LTT KiraKira
Free Chart of Accounts Generator for Malaysian SMEs
A chart of accounts is the backbone of your bookkeeping — the structured list of categories every transaction gets sorted into. Get it right at the start and your reports make sense; get it wrong and you’ll be untangling it for years. This free tool builds a sensible, ready-to-use chart of accounts for your Malaysian business.
How a chart of accounts is built
A good chart follows a clear logic. The balance sheet accounts come first — what you own and owe, plus the owners’ stake: assets, liabilities and equity. Then come the profit-and-loss accounts that show performance over time: income, cost of sales and expenses. Within those, sensible sub-groupings (say, splitting expenses into direct, administrative and selling costs) keep your reports readable as the business grows. The generator sets all of this out for you in an orderly, numbered structure.
Built for SP, PS and Sdn. Bhd.
A sole proprietor doesn’t need the same equity accounts as a Sdn. Bhd., so the tool produces a chart suited to your business type — sole proprietor, partnership or company. The result is ready to adopt as-is, or to import into accounting software such as Bukku Cloud Accounting so you start your books on a clean, professional footing.
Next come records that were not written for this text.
(** Taking an order never fails for its deadlines once the order leaves two hours, and
    the escrow ends an hour before the order does. *)
Lemma check_ask_safe group_id unit : 0 <= now e < 2 ^ 62 -> 0 <= height e < 2 ^ 62 ->
  check_ask e group_id unit <> Err UnsafeTiming
  /\ forall a u secs, check_ask e group_id unit = Ok (a, u, secs) ->
       600 <= secs <= 604800 /\ unit_is_tradeable (u_value u) = true /\ u ∈ units a
       /\ compute_coin_id (limit_order_address (u_secret_hash u) (u_value u) (m_timeout_height a) (maker_mds_pk a)) (u_value u) (u_salt u) ∈ coins e
       /\ secs + SETTLE_MARGIN_SECS <= 45 * (m_timeout_height a - height e).
Proof.
  intros HN HH. unfold check_ask. cbv zeta.
  destruct (is_syncing e); [split; [discriminate|intros; discriminate]|]. cbn [bail_if mbind res_bind].
  destruct (List.find _ (asks e)) as [ask|]; [|split; [discriminate|intros; discriminate]]. cbn [ok_or mbind res_bind].
  destruct (live_units ask !! unit) as [idx|]; [|split; [discriminate|intros; discriminate]]. cbn [ok_or mbind res_bind].
  destruct (units (announcement ask) !! idx) as [u|] eqn:EU; [|split; [discriminate|intros; discriminate]]. cbn [ok_or mbind res_bind].
  destruct (unit_is_tradeable (u_value u)) eqn:ET; [|split; [discriminate|intros; discriminate]]. cbn [negb bail_if mbind res_bind].
  destruct (bool_decide (compute_coin_id _ _ _ ∈ coins e)) eqn:EC; [|split; [discriminate|intros; discriminate]]. apply bool_decide_eq_true in EC.
  cbn [negb bail_if mbind res_bind].
  destruct (pessimistic_le (sat_sub (m_timeout_height (announcement ask)) (height e))) as [P1 P2]; [unfold sat_sub; lia|].
  set (left := blocks_to_secs_pessimistic _) in *. unfold SETTLE_MARGIN_SECS in *.
  destruct (Z.leb_spec left (3600 * 2)) as [HL|HL]; [split; [discriminate|intros; discriminate]|]. cbn [bail_if mbind res_bind].
  set (secs := Z.min (Z.max (left - 3600) 600) 604800).
  assert (HS : 600 <= secs <= 604800 /\ secs + 3600 <= left) by (unfold secs; lia).
  assert (HB : left < 2 ^ 63).
  { unfold left, blocks_to_secs_pessimistic, DRIFT_DENOM. pose proof (Z.mod_pos_bound (wrap 64 (sat_sub (m_timeout_height (announcement ask)) (height e) * BLOCK_SECS) * DRIFT_NUMER) (2 ^ 64) ltac:(lia)) as HM.
    unfold wrap at 1. Z.to_euclidean_division_equations. lia. }
  unfold check_ordering, SETTLE_MARGIN_SECS. rewrite (wrap_id 64 (now e + secs)) by lia. rewrite (wrap_id 64 (now e + left)) by lia.
  rewrite (wrap_id 64 (now e + secs + 3600)) by lia. rewrite (proj2 (Z.ltb_ge _ _)) by lia. cbn [bail_if mbind res_bind].
  destruct (_ && _); cbn [negb bail_if mbind res_bind]; [|split; [discriminate|intros; discriminate]].
  split; [discriminate|]. intros a u' secs' [= <- <- <-]. split; [lia|]. split; [exact ET|]. split; [eapply list_elem_of_lookup_2, EU|].
  split; [exact EC|]. unfold sat_sub in P2. lia.
Qed.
Three ways to keep your books in order
1. Use this tool free — just sign in with Google or Facebook to get started.
2. Ready for a complete accounting system? We recommend Bukku Cloud Accounting. Explore Bukku Cloud Accounting
3. Rather not handle the books at all? Let us take it off your hands. Explore LTT Accounting Services
Frequently asked questions
What is a chart of accounts?
The structured, numbered list of categories — assets, liabilities, equity, income and expenses — that every transaction in your books is recorded against.
How is a chart of accounts structured?
Balance sheet accounts first (assets, liabilities, equity), then profit-and-loss accounts (income, cost of sales, expenses), with sub-groups to keep reports clear.
Can I import this into accounting software?
Yes — the generated chart is designed to be adopted directly or imported into a system such as Bukku.
Does it differ for a sole proprietor versus a Sdn. Bhd.?
Yes — equity and a few other accounts differ by business type, so the tool tailors the chart to whichever you choose.